• **Brief**: Set down, please, exactly the lines below that run from the line with "match heredoc (c :: s) with" to the line with "let '(w, rest)", both lines included.
--*--
(* ===== verification/SourceScan.v ===== *)
(** * Source scans

    Model of scripts/source_scan.py and scripts/function_source.py: the lexer that
    blanks Takibi comments and literals, the one for shell text, the pattern of a
    function header, and the extraction of a function's source by its braces.  The
    caches around them ([per_file], [FrozenMap]) return what the functions return
    and are left out, as is [py_code_only], which runs Python's own tokenizer. *)
From S2P Require Import Prelude Text Dict.

(** ** Takibi tokens *)

(** The rest after the closing quote of a string literal; [escaped] after a
    backslash. *)
Fixpoint string_end (escaped : bool) (s : str) : option str :=
  match s with
  | [] => None
  | c :: s => if escaped then string_end false s
              else if c =? 34 then Some s
              else string_end (c =? 92) s
  end.

(** The rest after a character literal, past its opening quote. *)
Definition char_end (s : str) : option str :=
  match s with
  | 92 :: _ :: 39 :: s => Some s
  | c :: 39 :: s => if (c =? 39) || (c =? 92) || (c =? 10) then None else Some s
  | _ => None
  end.

(** The rest after a block comment, past its opening: the end of the text when it is
    not closed. *)
Fixpoint block_end (s : str) : str :=
  match s with
  | [] => []
  | 42 :: (47 :: s') => s'
  | _ :: s => block_end s
  end.

Definition line_end (s : str) : str := (span (fun c => negb (c =? 10)) s).2.

Inductive token_kind : Type := Literal | Comment.

(** [_TKB_TOKEN] at the start of a text: the kind and the rest. *)
Definition next_token (s : str) : option (token_kind * str) :=
  match s with
  | 34 :: s => (Literal,.) <$> string_end false s
  | 39 :: s => (Literal,.) <$> char_end s
  | 47 :: 47 :: s => Some (Comment, line_end s)
  | 47 :: 42 :: s => Some (Comment, block_end s)
  | _ => None
  end.

(** The text in pieces: its tokens, and the characters between them. *)
Inductive piece : Type := Plain (c : Z) | Token (k : token_kind) (text : str).

Fixpoint scan_fuel (fuel : nat) (s : str) : list piece :=
  match fuel with
  | O => []
  | S fuel =>
      match s with
      | [] => []
      | c :: rest =>
          match next_token s with
          | Some (k, rest) => Token k (take (length s - length rest) s) :: scan_fuel fuel rest
          | None => Plain c :: scan_fuel fuel rest
          end
      end
  end.
Definition scan (s : str) : list piece := scan_fuel (length s) s.

(** [re.sub] of every character but a line break by a space. *)
Definition blank (s : str) : str := map (fun c => if c =? 10 then 10 else 32) s.

Definition code_piece (p : piece) : str :=
  match p with Plain c => [c] | Token Literal t => t | Token Comment t => blank t end.
Definition code_only (text : str) : str := concat (map code_piece (scan text)).

Definition skeleton_piece (p : piece) : str := match p with Plain c => [c] | Token _ t => blank t end.
Definition code_skeleton (text : str) : str := concat (map skeleton_piece (scan text)).

(** Comments and the white space outside literals removed. *)
Definition compact_piece (p : piece) : str :=
  match p with Plain c => if is_space c then [] else [c] | Token Literal t => t | Token Comment _ => [] end.
Definition compact (text : str) : str := concat (map compact_piece (scan text)).

(** ** Shell text *)

(** [_SH_HEREDOC] at the start of a text: whether tabs are stripped, the word and the
    rest. *)
Definition heredoc_word (s : str) : option (str * str) :=
  match s with
  | c :: _ => if is_alpha c || (c =? 95) then Some (span is_word s) else None
  | [] => None
  end.
Definition heredoc (s : str) : option (bool * str * str) :=
  s ← strip_prefix ($"<<") s;
  let '(tabs, s) := match strip_prefix ($"-") s with Some s => (true, s) | None => (false, s) end in
  let s := (span is_space s).2 in
  match s with
  | c :: r =>
      if (c =? 39) || (c =? 34) then
        '(word, rest) ← heredoc_word r; rest ← strip_prefix [c] rest; Some (tabs, word, rest)
      else '(word, rest) ← heredoc_word s; Some (tabs, word, rest)
  | [] => None
  end.

(** One line of a text and what follows its line break. *)
Definition take_line (s : str) : str * str :=
  let '(line, rest) := span (fun c => negb (c =? 10)) s in (line, tail rest).

(** A here-document's body: the lines up to the one that is the word. *)
Fixpoint skip_body (fuel : nat) (tabs : bool) (word s : str) : str :=
  match fuel with
  | O => s
  | S fuel =>
      match s with
      | [] => []
      | _ =>
          let '(line, rest) := take_line s in
          if decide ((if tabs then lstrip_by (Z.eqb 9) line else line) = word) then rest
          else skip_body fuel tabs word rest
      end
  end.
Definition skip_bodies (docs : list (bool * str)) (s : str) : str :=
  foldl (fun s d => skip_body (length s) d.1 d.2 s) s docs.

(** What the scan of a shell text keeps between characters. *)
Record sh_state := ShState { sh_quote : option Z; sh_line_start : bool; sh_docs : list (bool * str); sh_last : Z }.

Definition is_separator (c : Z) : bool := existsb (Z.eqb c) ($" 	;&|()<>").

(** One turn at a character: what it writes, the state after it and the rest.  The
    rest is past the text when a backslash ends it, which the loop reads as the
    end. *)
Definition kept (s rest : str) : str := take (length s - length rest) s.
Definition sh_turn (st : sh_state) (c : Z) (s : str) : str * sh_state * str :=
  let next q := ([c], ShState q false (sh_docs st) c, s) in
  let skip q := match s with
                | [] => ([c], ShState q false (sh_docs st) c, [])
                | d :: s => ([c; d], ShState q false (sh_docs st) d, s)
                end in
  if c =? 10 then
    let rest := match sh_quote st with None => skip_bodies (sh_docs st) s | Some _ => s end in
    (10 :: kept s rest, ShState (sh_quote st) true (match sh_quote st with None => [] | _ => sh_docs st end) 10, rest)
  else match sh_quote st with
  | Some 39 => next (if c =? 39 then None else Some 39)
  | Some q => if c =? 92 then skip (Some q) else next (if c =? 34 then None else Some q)
  | None =>
      if c =? 92 then skip None
      else if (c =? 39) || (c =? 34) then next (Some c)
      else if c =? 60 then
        match heredoc (c :: s) with
        | Some (tabs, word, rest) =>
            (kept (c :: s) rest, ShState None false (sh_docs st ++ [(tabs, word)]) (default 0 (last (kept (c :: s) rest))), rest)
        | None => next None
        end
      else if (c =? 35) && (sh_line_start st || is_separator (sh_last st)) then
        let rest := line_end s in
        (32 :: blank (kept s rest), ShState None (sh_line_start st) (sh_docs st) (default c (last (kept s rest))), rest)
      else next None
  end.

Fixpoint sh_loop (fuel : nat) (st : sh_state) (s : str) : str :=
  match fuel with
  | O => []
  | S fuel =>
      match s with
      | [] => []
      | c :: s => let '(out, st, rest) := sh_turn st c s in out ++ sh_loop fuel st rest
      end
  end.
Definition sh_code_only (text : str) : str := sh_loop (length text) (ShState None true [] 10) text.

(** ** Functions *)

(** [\s+] and what follows. *)
Definition spaces (s : str) : option str :=
  let '(w, rest) := span is_space s in if decide (w = []) then None else Some rest.

(** [WORD\s+], or nothing. *)
Definition optional_word (word s : str) : str :=
  match (r ← strip_prefix word s; spaces r) with Some r => r | None => s end.

(** [function_header()] at the start of a line: the name, and the rest after it. *)
Definition header_name (line : str) : option (str * str) :=
  let s := (span (fun c => (c =? 32) || (c =? 9)) line).2 in
  let s := optional_word ($"private") s in
  let s := match (r ← strip_prefix ($"inline") s; spaces r) with
           | Some r => r
           | None => optional_word ($"noinline") s
           end in
  s ← strip_prefix ($"fn") s;
  s ← spaces s;
  let '(name, s) := span is_word s in
  if decide (name = []) then None else Some (name, s).

(** With the suffix [\(]: the rest after the parenthesis. *)
Definition function_header (line : str) : option (str * str) :=
  '(name, s) ← header_name line;
  rest ← strip_prefix ($"(") s;
  Some (name, rest).

(** [function_starts]: the first header of each name, with the offsets of its start
    and of its end, over the masked source. *)
Fixpoint starts_from (fuel : nat) (at_ : Z) (line_start : bool) (s : str) (starts : list (str * (Z * Z)))
    : list (str * (Z * Z)) :=
  match fuel with
  | O => starts
  | S fuel =>
      match s with
      | [] => starts
      | c :: rest =>
          match (if line_start then function_header s else None) with
          | Some (name, rest) =>
              let end_ := at_ + (zlen s - zlen rest) in
              let starts := if dmem name starts then starts else dset name (at_, end_) starts in
              starts_from fuel end_ false rest starts
          | None => starts_from fuel (at_ + 1) (c =? 10) rest starts
          end
      end
  end.
Definition masked_sources (sources : str) : str := code_skeleton sources.
Definition function_starts (sources : str) : list (str * (Z * Z)) :=
  let code := masked_sources sources in
  starts_from (length code) 0 true code [].

(** The rest of a text after the bracket that closes [depth] open ones; the text
    ends before it: [IndexError]. *)
Fixpoint close (open_ close_ depth : Z) (s : str) : res str :=
  if depth =? 0 then Ok s else
  match s with
  | [] => Err IndexError
  | c :: s => close open_ close_ (depth + (if c =? open_ then 1 else 0) - (if c =? close_ then 1 else 0)) s
  end.

(** [code.index(c, i)] on the rest of the code: the rest from the character on. *)
Definition index_char (c : Z) (s : str) : res str :=
  match (span (fun d => negb (d =? c)) s).2 with [] => Err ValueError | s => Ok s end.

(** From the parenthesis of the header to the end of the body. *)
Definition body_end (code : str) (position : Z) : res str :=
  rest ← close 40 41 1 (from code position);
  brace ← index_char 123 rest;
  before ← py_item code (zlen code - zlen brace - 1);
  brace ← (if before =? 33 then r ← index_char 125 brace; index_char 123 (tail r) else Ok brace);
  close 123 125 1 (tail brace).

Definition function_body (name sources : str) : res (option str) :=
  match dget name (function_starts sources) with
  | None => Ok None
  | Some (start, position) =>
      let code := masked_sources sources in
      rest ← body_end code position;
      Ok (Some (slice sources start (zlen code - zlen rest)))
  end.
--*--
• **Answer section**:
        match heredoc (c :: s) with
        | Some (tabs, word, rest) =>
            (kept (c :: s) rest, ShState None false (sh_docs st ++ [(tabs, word)]) (default 0 (last (kept (c :: s) rest))), rest)
        | None => next None
        end
      else if (c =? 35) && (sh_line_start st || is_separator (sh_last st)) then
        let rest := line_end s in
        (32 :: blank (kept s rest), ShState None (sh_line_start st) (sh_docs st) (default c (last (kept s rest))), rest)
      else next None
  end.

Fixpoint sh_loop (fuel : nat) (st : sh_state) (s : str) : str :=
  match fuel with
  | O => []
  | S fuel =>
      match s with
      | [] => []
      | c :: s => let '(out, st, rest) := sh_turn st c s in out ++ sh_loop fuel st rest
      end
  end.
Definition sh_code_only (text : str) : str := sh_loop (length text) (ShState None true [] 10) text.

(** ** Functions *)

(** [\s+] and what follows. *)
Definition spaces (s : str) : option str :=
  let '(w, rest) := span is_space s in if decide (w = []) then None else Some rest.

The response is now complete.